Dr. Tayloria Adams graduated from Virginia Commonwealth University with bachelor degrees in Chemical and Life Science Engineering and Applied Mathematics. While at VCU Dr. Adams spent her summers working as a co-op student at Honeywell International Inc. as well as a teaching assistant with the Richmond Area Program for Minorities in Engineering. After completing her undergraduate education, she was awarded the GEM Fellowship and interned with Lexmark International Inc. Dr. Adams attended Michigan Technological University (MTU) where she earned a M.S. and Ph.D. in Chemical Engineering. Her doctoral research examined human mesenchymal stem cells’ dielectric behavior for cell sorting in microfluidic devices. She has 3 peer-reviewed journal publications, a book chapter, and Patent No. WO2015051372-A1, as a result of her Ph.D. work.
In addition to research at MTU, Dr. Adams was actively involved with the Center for Diversity and Inclusion and worked as an Outreach Coordinator. In this role she provided underrepresented minority students academic support through a tutoring program she developed, which hinged on minority graduate students tutoring minority undergraduate students. Dr. Adams monitored program success and found that the one-on-one sessions with graduate students were widely appreciated and helped increase undergraduate students’ understanding of course topics. Dr. Adams presented her findings at the 2015 National Conference on Race and Ethnicity in American Higher Education.
Dr. Adams is committed to helping increase diversity in STEM as well as advancing stem cell research, which motivated her decision to join Dr. Lisa Flanagan’s lab as a postdoctoral fellow in the Neurology Department at the University of California Irvine (UCI). She works in Gross Hall’s Stem Cell Research Center and studies the dielectric and differentiation properties of neural stem and progenitor cells using microfluidic technology. Most recently, Dr. Adams was awarded the National Science Foundation’s Postdoctoral Research Fellowship in Biology and the Chancellor‘s ADVANCE Postdoctoral Fellowship at UCI. She’s excited to have been awarded these funds as they will further advance her research efforts.

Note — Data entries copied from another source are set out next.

(** [Series.astype(int)] on a text cell: [int(x)], which has to fit the
    64-bit integers of the column. *)
Definition astype_int (x : str) : res Z :=
  n <- py_int x ;;
  if (- 2 ^ 63 <=? n) && (n <? 2 ^ 63) then Ret n else Raise OverflowError.

(** The row of [realtime_df] after step 2a, once its date is an integer
    and its service id is known. *)
Definition with_service (r : history_row) (start_date : Z) (service_id : str)
  : realtime_row :=
  mk_realtime_row (h_id r) (h_route_id r) (h_trip_id r) (h_direction_id r)
    (h_track_direction r) (h_start_time r) start_date
    (h_stop_name r) (h_arrival_time r) service_id.

(** [realtime_df.dropna(subset=['service_id'])] *)
Definition dropna_service_id (l : list (history_row * Z * option str))
  : list realtime_row :=
  flat_map (fun p => match snd p with
                     | Some sid => [with_service (fst (fst p)) (snd (fst p)) sid]
                     | None => []
                     end) l.

(** Step 2a, lines 107-111: the date column becomes integers, each date
    is looked up as [str(x)], and the rows without a service are dropped. *)
Definition assign_service_ids (realtime_df : list history_row)
    (calendar_df : list calendar_entry) : res (list realtime_row) :=
  start_date <- apply (fun r => astype_int (h_start_date r)) realtime_df ;;
  service_id <- apply (fun x => get_service_id_for_date (py_str_of_int x) calendar_df)
                      start_date ;;
  Ret (dropna_service_id
         (List.combine (List.combine realtime_df start_date) service_id)).

(** [main], lines 85-200, on the frames it has loaded. *)
Definition main (today : Z) (realtime_df : list history_row)
    (trips_df : list static_trip) (stop_times_df : list stop_time)
    (calendar_df : list calendar_entry) : res outcome :=
  match realtime_df with
  | [] => Ret NothingSaved
  | _ :: _ =>
      realtime_df <- assign_service_ids realtime_df calendar_df ;;
      match realtime_df with
      | [] => Ret NothingSaved
      | _ :: _ => main_from_step_2b today realtime_df trips_df stop_times_df
      end
  end.

End Assembler.

Import Assembler.

(** ** train_model.py: the feature columns *)

Module TrainModel.

(** The lambda of line 11:
    [(int(x[0:2]) * 3600) + (int(x[3:5]) * 60) + int(x[6:8])]. *)
Definition arrival_seconds (x : str) : res Z :=
  h <- py_int (slice 0 2 x) ;;
  m <- py_int (slice 3 5 x) ;;
  s <- py_int (slice 6 8 x) ;;
  Ret (h * 3600 + m * 60 + s).

(** [scheduled_arrival_seconds(training_df)]: the new column. *)
Definition scheduled_arrival_seconds (scheduled_arrival : list str) : res (list Z) :=
  apply arrival_seconds scheduled_arrival.

(** [get_service_day(day_int)] *)
Definition get_service_day (day_int : Z) : str :=
  if day_int =? 5 then "Saturday"
  else if day_int =? 6 then "Sunday"
  else "Weekday".

Definition categorical_features : list str :=
  [Py.lit "route_id"; Py.lit "track_direction"; Py.lit "stop_id";
   Py.lit "service_day"].

Definition numerical_features : list str := [Py.lit "scheduled_arrival_seconds"].

Definition target : str := "delay_seconds".

(** [s.startswith(prefix)] *)
Fixpoint startswith (prefix s : str) : bool :=
  match prefix, s with
  | [], _ => true
  | p :: prefix', c :: s' => Ascii.eqb p c && startswith prefix' s'
  | _ :: _, [] => false
  end.

(** Line 36: the feature list, from the columns of the encoded frame. *)
Definition features (columns : list str) : list str :=
  numerical_features
  ++ filter (fun col =>
               existsb (fun cat => startswith (cat ++ Py.lit "_") col)
                       categorical_features)
            columns.

End TrainModel.

Import TrainModel.

(** * The terms of the statements *)

Definition valid_time (t : time) : Prop :=
  0 <= hour t < 24 /\ 0 <= minute t < 60 /\ 0 <= second t < 60.

(** The arithmetic of lines 37-46 once both cells have parsed: the naive
    difference, plus a day when the observed clock is more than twelve
    hours behind the scheduled one. *)
Definition delay_of_times (scheduled_time actual_time : time) : Z :=
  let s := seconds_of_time scheduled_time in
  let a := seconds_of_time actual_time in
  if 12 * 3600 <? s - a then (a + 24 * 3600) - s else a - s.

(** A row of [merged_df] with the given two arrival cells. *)
Definition sample_row (scheduled actual : pyval) : merged_row :=
  mk_merged_row "1" "000000_1..S03R" "Southbound" "101S" "Van Cortlandt Park-242 St"
    20240101 "00:00:00" "AFA23GEN-1038-Sunday-00_000000_1..S03R" scheduled actual.

(** The value of a run of digits, most significant first. *)
Definition decimal (s : str) : Z :=
  fold_left (fun acc c => 10 * acc + digit_val c) s 0.

(** A field of a clock string: a non-empty run of ASCII digits, within the
    length [int] accepts. *)
Definition digits (s : str) : Prop :=
  s <> [] /\ forallb is_digit s = true /\ (List.length s <= max_str_digits)%nat.
(** * AuthGHPages: the secret-collection engine, embedded and verified

    A shallow embedding of the gistless secret-collection backend
    ([features/sessions-gistless.js], [features/encryption-gistless.js],
    [features/vault-operations-gistless.js], the workflow trigger, the legacy
    gist encryption helpers and the [POST /api/sessions/:sessionId/secrets]
    route of [index.js]).

    Conventions of the embedding:
    - a JavaScript string is a [string] of bytes (well-formed text is
      identified with its UTF-8 encoding), so [trim] and [toLowerCase] act on
      the ASCII range;
    - a property that may be [undefined] is an [option]; JavaScript truthiness
      of such a property is [truthy];
    - what [JSON.parse] returns is a [Json]; a number is the double it
      parses to;
    - the own properties of a plain object are a [gmap string _], written
      with [Js.set_own], which is what an assignment [o[k] = v] does to them;
      the [Map] of sessions is a [gmap], and so is the part of
      [workflowRunIdMap] that has strings as keys;
    - what JavaScript reads from the clock or from the random generator
      (session ids, timestamps, initialisation vectors) is an explicit
      argument;
    - a [throw] is the [Thrown] outcome;
    - a handler runs from one [await] to the next without interruption; the
      submission route is given in two parts, before and after its first
      [await], which [Routes.postSecret] runs back to back and [Overlap]
      interleaves with the parts of other requests. *)

From Stdlib Require Import String Ascii ZArith Bool Floats.
From stdpp Require Import base option list gmap strings pretty.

Professionally, Dr. Adams is active in a variety of organizations including the National Society of Black Engineers (MTU Chapter President 2010-2011, VCU Chapter President 2007-2008, and Member 2004-Present), the Society of Women Engineers (2016-2018 SWE Magazine Editorial Board and Member 2009-Present), AES Electrophoresis Society (2017 Annual Meeting Organizer and Member 2011-Present), and the American Institute of Chemical Engineers (VCU Chapter President 2008-2009, Member 2006-Present).
Dr. Adams enjoys the challenging nature of research and is passionate about improving healthcare using microfluidic technology. She looks forward to building her career as a stem cell researcher and continuing her advocacy for minority students in STEM.